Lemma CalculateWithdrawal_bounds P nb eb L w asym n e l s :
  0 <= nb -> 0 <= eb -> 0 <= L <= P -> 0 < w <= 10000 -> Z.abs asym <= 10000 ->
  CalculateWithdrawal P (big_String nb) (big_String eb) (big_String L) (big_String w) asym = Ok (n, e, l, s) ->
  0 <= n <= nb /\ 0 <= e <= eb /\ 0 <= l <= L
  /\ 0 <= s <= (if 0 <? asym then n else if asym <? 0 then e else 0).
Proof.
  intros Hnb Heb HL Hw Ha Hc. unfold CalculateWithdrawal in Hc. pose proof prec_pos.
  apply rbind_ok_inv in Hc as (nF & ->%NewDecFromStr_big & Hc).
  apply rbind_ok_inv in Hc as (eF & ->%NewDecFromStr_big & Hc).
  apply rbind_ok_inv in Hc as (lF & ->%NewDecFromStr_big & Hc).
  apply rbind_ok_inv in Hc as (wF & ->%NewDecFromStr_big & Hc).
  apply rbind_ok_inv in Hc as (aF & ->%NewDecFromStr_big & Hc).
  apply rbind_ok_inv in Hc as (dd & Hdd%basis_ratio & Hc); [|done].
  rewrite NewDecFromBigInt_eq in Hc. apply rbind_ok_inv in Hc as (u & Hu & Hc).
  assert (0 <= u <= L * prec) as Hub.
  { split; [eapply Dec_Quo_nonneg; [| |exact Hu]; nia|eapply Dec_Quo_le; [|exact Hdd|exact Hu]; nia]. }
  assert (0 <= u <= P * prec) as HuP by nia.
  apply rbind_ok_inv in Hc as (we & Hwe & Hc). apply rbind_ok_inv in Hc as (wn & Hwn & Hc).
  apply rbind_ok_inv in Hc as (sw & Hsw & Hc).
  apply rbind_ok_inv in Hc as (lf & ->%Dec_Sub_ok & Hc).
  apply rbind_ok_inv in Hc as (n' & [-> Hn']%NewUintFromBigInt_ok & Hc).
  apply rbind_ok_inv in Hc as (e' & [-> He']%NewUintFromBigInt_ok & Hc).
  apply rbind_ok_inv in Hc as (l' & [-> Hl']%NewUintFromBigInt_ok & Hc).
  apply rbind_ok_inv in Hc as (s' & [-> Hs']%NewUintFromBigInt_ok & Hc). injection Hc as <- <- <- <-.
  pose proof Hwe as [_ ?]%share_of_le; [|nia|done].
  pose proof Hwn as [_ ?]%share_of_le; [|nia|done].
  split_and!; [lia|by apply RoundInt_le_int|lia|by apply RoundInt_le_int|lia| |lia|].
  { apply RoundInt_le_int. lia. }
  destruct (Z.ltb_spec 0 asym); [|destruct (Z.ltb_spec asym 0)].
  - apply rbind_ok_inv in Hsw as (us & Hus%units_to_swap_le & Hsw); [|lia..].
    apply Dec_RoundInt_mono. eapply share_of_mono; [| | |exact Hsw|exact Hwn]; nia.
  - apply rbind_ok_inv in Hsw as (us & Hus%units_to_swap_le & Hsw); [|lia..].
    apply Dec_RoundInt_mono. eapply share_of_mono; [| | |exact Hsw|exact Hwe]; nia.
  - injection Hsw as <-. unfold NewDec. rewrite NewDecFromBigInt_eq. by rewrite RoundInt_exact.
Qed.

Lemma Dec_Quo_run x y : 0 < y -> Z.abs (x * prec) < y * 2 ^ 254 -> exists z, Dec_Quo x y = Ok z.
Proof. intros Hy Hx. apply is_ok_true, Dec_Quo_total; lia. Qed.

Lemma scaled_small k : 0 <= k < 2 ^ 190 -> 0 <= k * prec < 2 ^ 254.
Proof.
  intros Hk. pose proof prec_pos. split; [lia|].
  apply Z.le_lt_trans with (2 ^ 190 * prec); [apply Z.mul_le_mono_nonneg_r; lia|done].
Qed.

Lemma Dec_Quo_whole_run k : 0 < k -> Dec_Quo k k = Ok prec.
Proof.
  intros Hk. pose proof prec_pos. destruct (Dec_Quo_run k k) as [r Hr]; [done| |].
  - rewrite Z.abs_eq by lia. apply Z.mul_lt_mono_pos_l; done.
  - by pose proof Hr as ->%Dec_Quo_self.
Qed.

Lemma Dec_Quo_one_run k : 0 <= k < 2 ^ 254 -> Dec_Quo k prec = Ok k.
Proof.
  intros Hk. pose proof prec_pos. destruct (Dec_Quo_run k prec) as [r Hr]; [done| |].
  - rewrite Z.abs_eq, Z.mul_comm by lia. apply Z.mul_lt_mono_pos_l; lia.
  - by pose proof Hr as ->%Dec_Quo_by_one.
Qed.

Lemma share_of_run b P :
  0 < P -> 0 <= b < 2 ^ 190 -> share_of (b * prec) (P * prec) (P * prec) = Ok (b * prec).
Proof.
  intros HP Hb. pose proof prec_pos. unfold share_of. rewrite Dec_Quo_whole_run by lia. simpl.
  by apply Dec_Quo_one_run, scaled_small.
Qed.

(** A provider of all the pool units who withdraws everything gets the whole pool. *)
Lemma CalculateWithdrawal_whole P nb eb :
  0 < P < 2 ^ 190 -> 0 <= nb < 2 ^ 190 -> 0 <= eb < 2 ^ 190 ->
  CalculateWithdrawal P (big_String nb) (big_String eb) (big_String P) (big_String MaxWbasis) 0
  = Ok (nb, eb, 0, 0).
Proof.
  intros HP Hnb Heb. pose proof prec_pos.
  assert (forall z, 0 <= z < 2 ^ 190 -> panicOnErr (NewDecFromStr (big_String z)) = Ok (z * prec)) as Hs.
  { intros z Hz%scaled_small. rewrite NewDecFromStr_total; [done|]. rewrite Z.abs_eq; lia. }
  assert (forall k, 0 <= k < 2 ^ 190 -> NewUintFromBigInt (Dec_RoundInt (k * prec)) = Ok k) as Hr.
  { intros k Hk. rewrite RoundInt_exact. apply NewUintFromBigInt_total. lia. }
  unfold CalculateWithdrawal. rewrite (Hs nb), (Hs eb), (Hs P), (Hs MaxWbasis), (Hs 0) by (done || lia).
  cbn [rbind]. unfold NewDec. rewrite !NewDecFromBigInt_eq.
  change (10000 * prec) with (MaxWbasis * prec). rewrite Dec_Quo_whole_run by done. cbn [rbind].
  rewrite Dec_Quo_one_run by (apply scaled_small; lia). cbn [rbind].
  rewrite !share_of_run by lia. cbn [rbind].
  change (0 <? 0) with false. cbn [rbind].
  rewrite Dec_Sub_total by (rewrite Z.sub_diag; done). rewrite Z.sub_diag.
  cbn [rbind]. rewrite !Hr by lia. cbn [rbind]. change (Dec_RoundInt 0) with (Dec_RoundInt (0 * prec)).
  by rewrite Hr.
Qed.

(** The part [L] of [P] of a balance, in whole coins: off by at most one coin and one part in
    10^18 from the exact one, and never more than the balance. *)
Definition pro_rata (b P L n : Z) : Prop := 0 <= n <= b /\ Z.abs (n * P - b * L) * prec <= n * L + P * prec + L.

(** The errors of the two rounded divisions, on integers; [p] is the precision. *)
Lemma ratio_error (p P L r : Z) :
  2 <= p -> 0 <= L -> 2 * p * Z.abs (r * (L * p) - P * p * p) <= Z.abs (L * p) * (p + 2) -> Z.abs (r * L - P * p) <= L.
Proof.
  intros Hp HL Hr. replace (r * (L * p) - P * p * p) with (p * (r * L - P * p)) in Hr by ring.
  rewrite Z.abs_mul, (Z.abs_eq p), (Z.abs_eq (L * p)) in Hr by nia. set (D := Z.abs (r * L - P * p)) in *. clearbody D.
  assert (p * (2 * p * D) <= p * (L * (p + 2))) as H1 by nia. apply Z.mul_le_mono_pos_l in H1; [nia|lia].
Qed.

----

__ACTION ITEM__. Beginning at the line with "Lemma CalculateWithdrawal_whole P" and ending at the line with "10^18 from the", reproduce each line of the data above exactly, and add no other lines.

__ANSWER FOR THE TASK__.
Lemma CalculateWithdrawal_whole P nb eb :
  0 < P < 2 ^ 190 -> 0 <= nb < 2 ^ 190 -> 0 <= eb < 2 ^ 190 ->
  CalculateWithdrawal P (big_String nb) (big_String eb) (big_String P) (big_String MaxWbasis) 0
  = Ok (nb, eb, 0, 0).
Proof.
  intros HP Hnb Heb. pose proof prec_pos.
  assert (forall z, 0 <= z < 2 ^ 190 -> panicOnErr (NewDecFromStr (big_String z)) = Ok (z * prec)) as Hs.
  { intros z Hz%scaled_small. rewrite NewDecFromStr_total; [done|]. rewrite Z.abs_eq; lia. }
  assert (forall k, 0 <= k < 2 ^ 190 -> NewUintFromBigInt (Dec_RoundInt (k * prec)) = Ok k) as Hr.
  { intros k Hk. rewrite RoundInt_exact. apply NewUintFromBigInt_total. lia. }
  unfold CalculateWithdrawal. rewrite (Hs nb), (Hs eb), (Hs P), (Hs MaxWbasis), (Hs 0) by (done || lia).
  cbn [rbind]. unfold NewDec. rewrite !NewDecFromBigInt_eq.
  change (10000 * prec) with (MaxWbasis * prec). rewrite Dec_Quo_whole_run by done. cbn [rbind].
  rewrite Dec_Quo_one_run by (apply scaled_small; lia). cbn [rbind].
  rewrite !share_of_run by lia. cbn [rbind].
  change (0 <? 0) with false. cbn [rbind].
  rewrite Dec_Sub_total by (rewrite Z.sub_diag; done). rewrite Z.sub_diag.
  cbn [rbind]. rewrite !Hr by lia. cbn [rbind]. change (Dec_RoundInt 0) with (Dec_RoundInt (0 * prec)).
  by rewrite Hr.
Qed.

(** The part [L] of [P] of a balance, in whole coins: off by at most one coin and one part in
    10^18 from the exact one, and never more than the balance. *)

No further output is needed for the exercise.